In the event of a second wave of COVID-19 or the appearance of a larger hotspot due to the tourist season in Croatia, masks will be recommended. They may even become mandatory, according to Jutarnji List.
Since the virus appeared, conflicting information has followed as to whether masks are needed or not, or whether they prevent the spread of coronavirus.
A number of studies have emerged that indicate their effectiveness, and the World Health Organization has also expressed a preference for wearing them.
If a second wave occurs, authorities in Croatia have made it clear that there will be no repeat of the restrictive measures used during March and April — the economy couldn’t stand it. Therefore, accountability and adherence to physical distance measures, maintaining hygiene and wearing masks will be key to defense.
Bernard Kaić, head of the Epidemiology Service of the Croatian Institute of Public Health, believes that masks are a good solution.
“It is very likely that we will go with this recommendation because the conclusion is that masks provide protection,” he said. “This applies to both the healthy and the sick and those who suspect they might be sick. Of course, the best surgical masks, but also cloth ones, can offer protection.” He added the recommendation for wearing masks refers primarily to closed spaces, but also to public ones if the physical distance is insufficient.
The Minister of Health, Vili Beroš, also confirmed that masks are being seriously considered, pointing out that the epidemic is not over.

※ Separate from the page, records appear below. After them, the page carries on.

(** * stm32pio GUI: the projects list model ([stm32pio/gui/list.py])

    A shallow embedding of [ProjectsList], the [QAbstractListModel] that owns
    the list of [ProjectListItem]s, removes duplicates on addition and saves
    the list of project paths to the application settings from a
    single-threaded worker pool. *)

From stdpp Require Import gmap strings list fin_maps pretty.


(** * Data model *)

(** The name a [ProjectListItem] shows until its [init_project] has finished. *)
Definition LOADING : string := "Loading...".

(** [stm32pio.lib.Stm32pio]: the only attribute the list model touches is
    [path], a [pathlib.Path], kept here in its [str()] form. *)
Module Stm32pio.
Record t := { path : string }.
End Stm32pio.

(** [stm32pio.gui.project.ProjectListItem] as the list model sees it. [ident]
    stands for the identity of the Python object ([is]); [project] is [None]
    until the wrapped [Stm32pio] has been constructed, and stays [None] when
    its construction failed. *)
Record ProjectListItem := {
  ident : nat;
  name : string;
  project : option Stm32pio.t;
  fromStartup : bool
}.

Global Instance Stm32pio_eq_dec : EqDecision Stm32pio.t.
Proof. solve_decision. Defined.

Global Instance ProjectListItem_eq_dec : EqDecision ProjectListItem.
Proof. solve_decision. Defined.

(** Levels of the records sent to a [logging.Logger]. *)
Inductive Level := DEBUG | INFO | WARNING | ERROR.

Global Instance Level_eq_dec : EqDecision Level.
Proof. solve_decision. Defined.

(** * The settings store *)

Module Settings.

(** Modelled from the spec: the durable store adapter
    ([stm32pio.gui.settings], a [QSettings]) is not part of the sources at
    hand. It is a key/value store whose keys are scoped by a stack of open
    groups and arrays; [remove] clears a key together with everything
    below it, and an array records its length under ["size"] when it is
    closed. Keys are kept as lists of segments instead of '/'-joined
    strings. *)
Inductive seg := Name (s : string) | Idx (i : nat).

(** Modelled from the spec: the values the store adapter keeps. *)
Inductive value := VInt (n : nat) | VStr (s : string).

Global Instance seg_eq_dec : EqDecision seg.
Proof. solve_decision. Defined.

Global Instance seg_countable : Countable seg.
Proof.
  refine (inj_countable'
            (λ x, match x with Name s => inl s | Idx i => inr i end)
            (λ y, match y with inl s => Name s | inr i => Idx i end) _).
  by intros [].
Defined.

Global Instance value_eq_dec : EqDecision value.
Proof. solve_decision. Defined.

(** Modelled from the spec: an open group of the store adapter. [g_index]
    is the index chosen by the last [setArrayIndex], [g_guess] the length
    guessed so far for an array opened for writing ([None] for a plain
    group). *)
Record group := {
  g_name : string;
  g_index : option nat;
  g_guess : option nat
}.
Lemma evaluator_keeps_globals fuel :
  keeps_globals (expression fuel)
  /\ (forall left, keeps_globals (expression_loop fuel left))
  /\ keeps_globals (term fuel)
  /\ (forall left, keeps_globals (term_loop fuel left))
  /\ keeps_globals (primary fuel)
  /\ keeps_globals (function_name fuel).
Proof.
  induction fuel as [|n (IHe & IHel & IHt & IHtl & IHp & IHf)].
  { repeat split; intros; apply keeps_out_of_fuel. }
  repeat split; intros;
    rewrite ?expression_S, ?expression_loop_S, ?term_S, ?term_loop_S,
      ?primary_S, ?function_name_S;
    repeat keeps_step.
Qed.

Lemma expression_keeps_globals fuel : keeps_globals (expression fuel).
Proof. apply evaluator_keeps_globals. Qed.

Lemma evaluator_fuel_step fuel :
  settled (expression fuel) (expression (S fuel))
  /\ (forall left, settled (expression_loop fuel left) (expression_loop (S fuel) left))
  /\ settled (term fuel) (term (S fuel))
  /\ (forall left, settled (term_loop fuel left) (term_loop (S fuel) left))
  /\ settled (primary fuel) (primary (S fuel))
  /\ settled (function_name fuel) (function_name (S fuel)).
Proof.
  induction fuel as [|n (IHe & IHel & IHt & IHtl & IHp & IHf)].
  { repeat split; intros; apply settled_out_of_fuel. }
  repeat split; intros.
  - rewrite (expression_S (S n)), (expression_S n). repeat settled_step.
  - rewrite (expression_loop_S (S n)), (expression_loop_S n). repeat settled_step.
  - rewrite (term_S (S n)), (term_S n). repeat settled_step.
  - rewrite (term_loop_S (S n)), (term_loop_S n). repeat settled_step.
  - rewrite (primary_S (S n)), (primary_S n). repeat settled_step.
  - rewrite (function_name_S (S n)), (function_name_S n). repeat settled_step.
Qed.
(** * Scene controller and host message dispatch

    A shallow embedding of [src/render/sceneController.ts] (the entity
    meshes, their materials, selection and hovering, pointer handlers) and
    of the [Clear] branch of the message switch of [src/main.ts], with the
    properties stated about them.

    Objects of the 3D engine have identity: a mesh is modelled by its
    handle, the index at which it was added to the scene, and the scene is
    the list of the meshes created so far.  The three entity materials are
    shared instances, modelled by an enumeration. *)

From Stdlib Require Import ZArith Ascii String Lia.
From stdpp Require Import base option list gmap strings.

Local Open Scope string_scope.
Local Open Scope Z_scope.

(** ** Numbers and strings of the language

    An entity id is a [number].  Integer ids are modelled by [Z]; the
    integers that are values of the number type are those that
    [round_double] leaves unchanged (53 significant bits, round to nearest,
    ties to even; the overflow to infinity, beyond [2 ^ 1024], is not
    modelled). *)

Module JS.

Definition round_double (z : Z) : Z :=
  let a := Z.abs z in
  if a <? 2 ^ 53 then z
  else
    let e := Z.log2 a - 52 in
    let q := Z.shiftr a e in
    let r := Z.land a (Z.ones e) in
    let half := 2 ^ (e - 1) in
    let q' := if (half <? r) || ((r =? half) && Z.odd q) then q + 1 else q in
    Z.sgn z * Z.shiftl q' e.

Definition is_number (z : Z) : Prop := round_double z = z.

Definition digit_char (d : Z) : ascii := ascii_of_nat (48 + Z.to_nat d).

Fixpoint digits_aux (fuel : nat) (n : Z) (acc : string) : string :=
  match fuel with
  | O => acc
  | S f =>
      let acc' := String (digit_char (n mod 10)) acc in
      if n <? 10 then acc' else digits_aux f (n / 10) acc'
  end.

(** The decimal digits of a natural number, most significant first. *)
Definition decimal_digits (n : Z) : string :=
  digits_aux (S (Z.to_nat (Z.log2 n))) n EmptyString.
(** The body of the [while] loop, once, with the answers of the world for
    this cycle: the exception that ends the program, or nothing. *)
Definition iteration (db : ClimateDB.state) (w : cycle) (m : machine)
  : machine * option main_exn :=
  match Sensor.update w (sensor m) with
  | (s1, inl e) =>
      ({| sensor := s1; disk := disk m; slept := slept m |},
       Some (SensorError e))
  | (s1, inr _) =>
      match Main.corrected_record s1 with
      | (s2, inl e) =>
          ({| sensor := s2; disk := disk m; slept := slept m |},
           Some (SensorError e))
      | (s2, inr (ts, ah, ta, pa)) =>
          match ClimateDB.write db (Str ts) (Float ah) (Float ta) (Float pa)
                  (disk m) with
          | (d1, inl e) =>
              ({| sensor := s2; disk := d1; slept := slept m |},
               Some (DatabaseError e))
          | (d1, inr _) =>
              match Sensor.wait s2 with
              | (s3, inl e) =>
                  ({| sensor := s3; disk := d1; slept := slept m |},
                   Some (SensorError e))
              | (s3, inr seconds) =>
                  ({| sensor := s3; disk := d1; slept := slept m + seconds |},
                   None)
              end
          end
      end
  end.

(** The loop over the cycles the world provides: it stops at the first
    exception; with no exception it is still running when the list is
    used up. *)
Fixpoint loop (db : ClimateDB.state) (ws : list cycle) (m : machine)
  : machine * option main_exn :=
  match ws with
  | [] => (m, None)
  | w :: ws' =>
      match iteration db w m with
      | (m1, Some e) => (m1, Some e)
      | (m1, None) => loop db ws' m1
      end
  end.

Definition roomclimate : string := "/home/pi/Documents/roomclimate.db".

(** The program from its first statement, on the database files [d]. *)
Definition main (ws : list cycle) (d : store) : machine * option main_exn :=
  match ClimateDB.init (Some roomclimate) d with
  | (d1, inl e) =>
      ({| sensor := Sensor.init; disk := d1; slept := 0 |},
       Some (DatabaseError e))
  | (d1, inr CliDB) =>
      loop CliDB ws {| sensor := Sensor.init; disk := d1; slept := 0 |}
  end.

(** The row the program stores for a cycle whose readings are valid. *)
Definition row_of (w : cycle) : row :=
  {| TimeStamp := utcnow_strftime w (Sensor.timestamp_fmt Sensor.init);
     Humidity :=
       get_humidity w
       * buck_formula (get_pressure w) (get_temperature_from_humidity w)
       / buck_formula (ambient_pressure (get_pressure w))
           (ambient_temperature (get_temperature_from_humidity w));
     Temperature := ambient_temperature (get_temperature_from_humidity w);
     Pressure := ambient_pressure (get_pressure w) |}.

(** The readings with which a cycle completes: inside the sensor bounds
    and not above the validity range of Buck's formula. *)
Definition completes (w : cycle) : Prop :=
  in_sensor_range w /\ get_temperature_from_humidity w <= 50.
(** A computation of the title yields the stated title. *)
Lemma createTitle_stated props : createTitle' props = statedTitle' props.
Proof.
  unfold AxisTitle.createTitle, statedTitle, blank, joinedLabels, orElse.
  destruct (isSupportedChartForAxisTitles props); [|reflexivity].
  destruct (xAxisAxisTitle props) as [| |s]; cbn [negb orb];
    try (destruct (truthy (xAxisShowAxisTitle props)); reflexivity).
  case_bool_decide as Hempty; cbn [orb]; [reflexivity|].
  destruct (truthy (xAxisShowAxisTitle props)); cbn [negb]; [|reflexivity].
  destruct (String.eqb_spec s ""); [congruence | reflexivity].
Qed.

(** The guard and a custom title depend on memo inputs only. *)
Lemma sameInputs_blank prev props :
  sameInputs prev props = true ->
  blank prev = blank props /\ xAxisAxisTitle prev = xAxisAxisTitle props.
Proof.
  intros Hsame. apply sameInputs_true in Hsame as (Ht & Hs & Hsh & _).
  unfold blank.
  split; [by rewrite Ht, Hs, Hsh | exact Ht].
Qed.

(** Whatever the history, a blank title stays blank and a custom title
    is shown as it is. *)
Lemma titleAfter_keyed (history : list (UseXAxisTitleProps Format)) props :
  (blank props = true -> titleAfter' history props = ""%string) /\
  (blank props = false ->
   forall s, xAxisAxisTitle props = Defined s -> titleAfter' history props = s).
Proof.
  revert props. induction history as [|prev history IH] using rev_ind; intros props.
  - rewrite titleAfter_unfold. cbn [last]. rewrite createTitle_stated.
    unfold statedTitle. split.
    + by intros ->.
    + intros -> s ->. reflexivity.
  - rewrite titleAfter_unfold, last_snoc, removelast_last.
    destruct (sameInputs prev props) eqn:Hsame.
    + apply sameInputs_blank in Hsame as [Hb Ht].
      rewrite <- Hb, <- Ht. apply IH.
    + rewrite createTitle_stated. unfold statedTitle. split.
      * by intros ->.
      * intros -> s ->. reflexivity.
Qed.

(** C10, as the code has it.  After any history of renders the hook
    returns the empty string under the guard and the custom title when
    there is one; otherwise the formatted, joined labels of
    [selectedAxis.x], taken at the first render and at every render where
    the custom title, the two flags, the [xAxis] array or the
    [columnLabelFormats] object differ from the previous render, and the
    title of the previous render again where none of them differs. *)
Theorem useXAxisTitle_memoised (history : list (UseXAxisTitleProps Format)) props :
  titleAfter' history props
  = if blank props then ""%string
    else match xAxisAxisTitle props with
         | Defined s => s
         | Undefined | Null =>
             match last history with
             | None => joinedLabels' props
             | Some prev =>
                 if sameInputs prev props
                 then titleAfter' (removelast history) prev
                 else joinedLabels' props
             end
         end.
Proof.
  destruct (titleAfter_keyed history props) as [Hblank Htitled].
  destruct (blank props) eqn:Hb; [by apply Hblank|].
  destruct (xAxisAxisTitle props) as [| |s] eqn:Ht; [| |by apply Htitled].
  - rewrite titleAfter_unfold.
    destruct (last history) as [prev|];
      [destruct (sameInputs prev props); [reflexivity|]|];
      rewrite createTitle_stated; unfold statedTitle; by rewrite Hb, Ht.
  - rewrite titleAfter_unfold.
    destruct (last history) as [prev|];
      [destruct (sameInputs prev props); [reflexivity|]|];
      rewrite createTitle_stated; unfold statedTitle; by rewrite Hb, Ht.
Qed.

(** On the first render the stated title is returned. *)
Lemma first_render_stated props : titleAfter' [] props = statedTitle' props.
Proof. rewrite titleAfter_unfold. apply createTitle_stated. Qed.

End AxisTitleCases.
Definition _execute_no_delay_cb (goal : CModelGoal) (preempt : bool)
  (st : Controller) : Exit * Controller :=
  let '(activated, st0) :=
    if _ready st then (true, st)
    else let '(v, s) := _silent_activate st in (truthy v, s) in
  if negb activated then (ExitNotActivated, emit (SetPreempted ServerNoDelay) st0)
  else if preempt then (ExitPreemptedEarly, emit (SetPreempted ServerNoDelay) st0)
  else
    let c := cfg st0 in
    let position := np_clip (goal_position goal) (_min_gap c) (_max_gap c) in
    let velocity := np_clip (goal_velocity goal) (_min_speed c) (_max_speed c) in
    let force := np_clip (goal_force goal) (_min_force c) (_max_force c) in
    let st1 := set_status (set_gOBJ 0 (_status st0)) st0 in
    let st2 := _goto_position position velocity force st1 in
    (ExitNoDelay, succeed ServerNoDelay position st2).

Definition _execute_cb (goal : CModelGoal) (w : World) (st : Controller)
  : option (Exit * Controller) :=
  match
    (if _ready st then Some (PyBool true, st)
     else _activate default_timeout (time_sec (w_act_start w)) (w_act w) st)
  with
  | None => None
  | Some (v, st0) =>
      if negb (truthy v)
      then Some (ExitNotActivated, emit (LogWarn WarnGoalNotAccepted) st0)
      else if w_preempt0 w
      then Some (ExitPreemptedEarly, emit (SetPreempted ServerOld) st0)
      else
        let c := cfg st0 in
        let position := np_clip (goal_position goal) (_min_gap c) (_max_gap c) in
        let velocity :=
          np_clip (goal_velocity goal) (_min_speed c) (_max_speed c) in
        let force := np_clip (goal_force goal) (_min_force c) (_max_force c) in
        let st1 := set_status (set_gOBJ 0 (_status st0)) st0 in
        run_goal ServerOld grace_old (w_t0 w) position velocity force
          (w_loop w) st1
  end.

(** [goal] is [goal.command.position] of the [GripperCommandGoal]. *)
Definition _simple_gripper_action_cb (goal : Q) (w : World) (st : Controller)
  : option (Exit * Controller) :=
  let '(activated, st0) :=
    if _ready st then (true, st)
    else let '(v, s) := _silent_activate st in (truthy v, s) in
  if negb activated
  then Some (ExitNotActivated, emit (SetPreempted ServerSimple) st0)
  else if w_preempt0 w
  then Some (ExitPreemptedEarly, emit (SetPreempted ServerSimple) st0)
  else
    let c := cfg st0 in
    let target_gPO := goal * _min_gap_counts c / _counts_to_meters c in
    let pos := countsToPosition c target_gPO in
    let position := np_clip pos (_min_gap c) (_max_gap c) in
    let velocity := _min_speed c in
    let force := _max_force c in
    let st1 := set_status (set_gOBJ 0 (_status st0)) st0 in
    run_goal ServerSimple grace_simple (w_t0 w) position velocity force
      (w_loop w) st1.
(** [/photo.png] through either entry point. *)
Lemma readVisual_agrees_with_file_tools_witness :
  ReadVisual.readVisual Bench.world default_config
    (ReadVisual.mkParams (lit "/photo.png") None None None None None)
  = extractImageFromFile Bench.world default_config
      (mkImgFile (lit "/photo.png") true 512 512 None None).
Proof.
  apply (proj1 (@readVisual_agrees_with_file_tools Bench.world default_config
                  (ReadVisual.mkParams (lit "/photo.png")
                                       None None None None None)
                  (Bench.raster 800) true 512 512
                  eq_refl eq_refl eq_refl
                  ltac:(unfold blength; simpl; lia))).
  reflexivity.
Defined.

“The disease is new, so it took some time to draw conclusions,” Beroš said. “So it is with protective masks. They were found to offer protection. Of course, we are not talking about 100% protection because it has been proven that the virus can enter the body through the eye that is not covered with a mask.” Nevertheless, he added, this is significant protection that cannot be ignored in any case.
“Therefore, masks should be worn in every closed space, public transport, places where a large number of people gather. This is a global struggle that we must all win together, and this can only be done with discipline and responsible behavior. If that means wearing masks, we’ll do it too. It is important that COVID-19 becomes just a bad memory as soon as possible,” Beroš said.
He added there will be enough masks for wider use for all citizens, Croatia has started its own production of protective masks.
“Whether wearing masks will be just a recommendation or an obligation, it is too early to say,” the minister said. “Of course, as from the beginning of the epidemic, everything depends on the epidemiological situation.”
Recent research shows that face masks can prevent the spread of coronavirus by 40 percent, which is by no means a negligible figure. The research was conducted by gradually introducing masks into indoor spaces, such as shops and public transport across Germany, to examine the effectiveness of wearing this type of protection.
Looking at the new cases in the days that followed, the researchers concluded that there was statistical support that the masks had greatly reduced the number of cases.
That there are bases for the positive effects of wearing masks is also shown by the fact that they have been mandatory in public transport in the UK since Monday, and it is being worked on that this rule also applies in stores.
On April 6, the German city of Jena introduced the obligation to wear masks, on April 20 this was done in Saxony. Statistics showed the masks worked and that the number of infected people was decreasing.
In the following days, the rest of the country did the same, allowing scientists to compare culturally similar regions.
The conclusion is that the introduction of face masks in Jena resulted in a reduction of almost 25 percent of the cumulative number of reported cases of COVID-19 after 20 days, and the biggest drop, more than 50 percent, was for the most vulnerable group – those over 60 years old.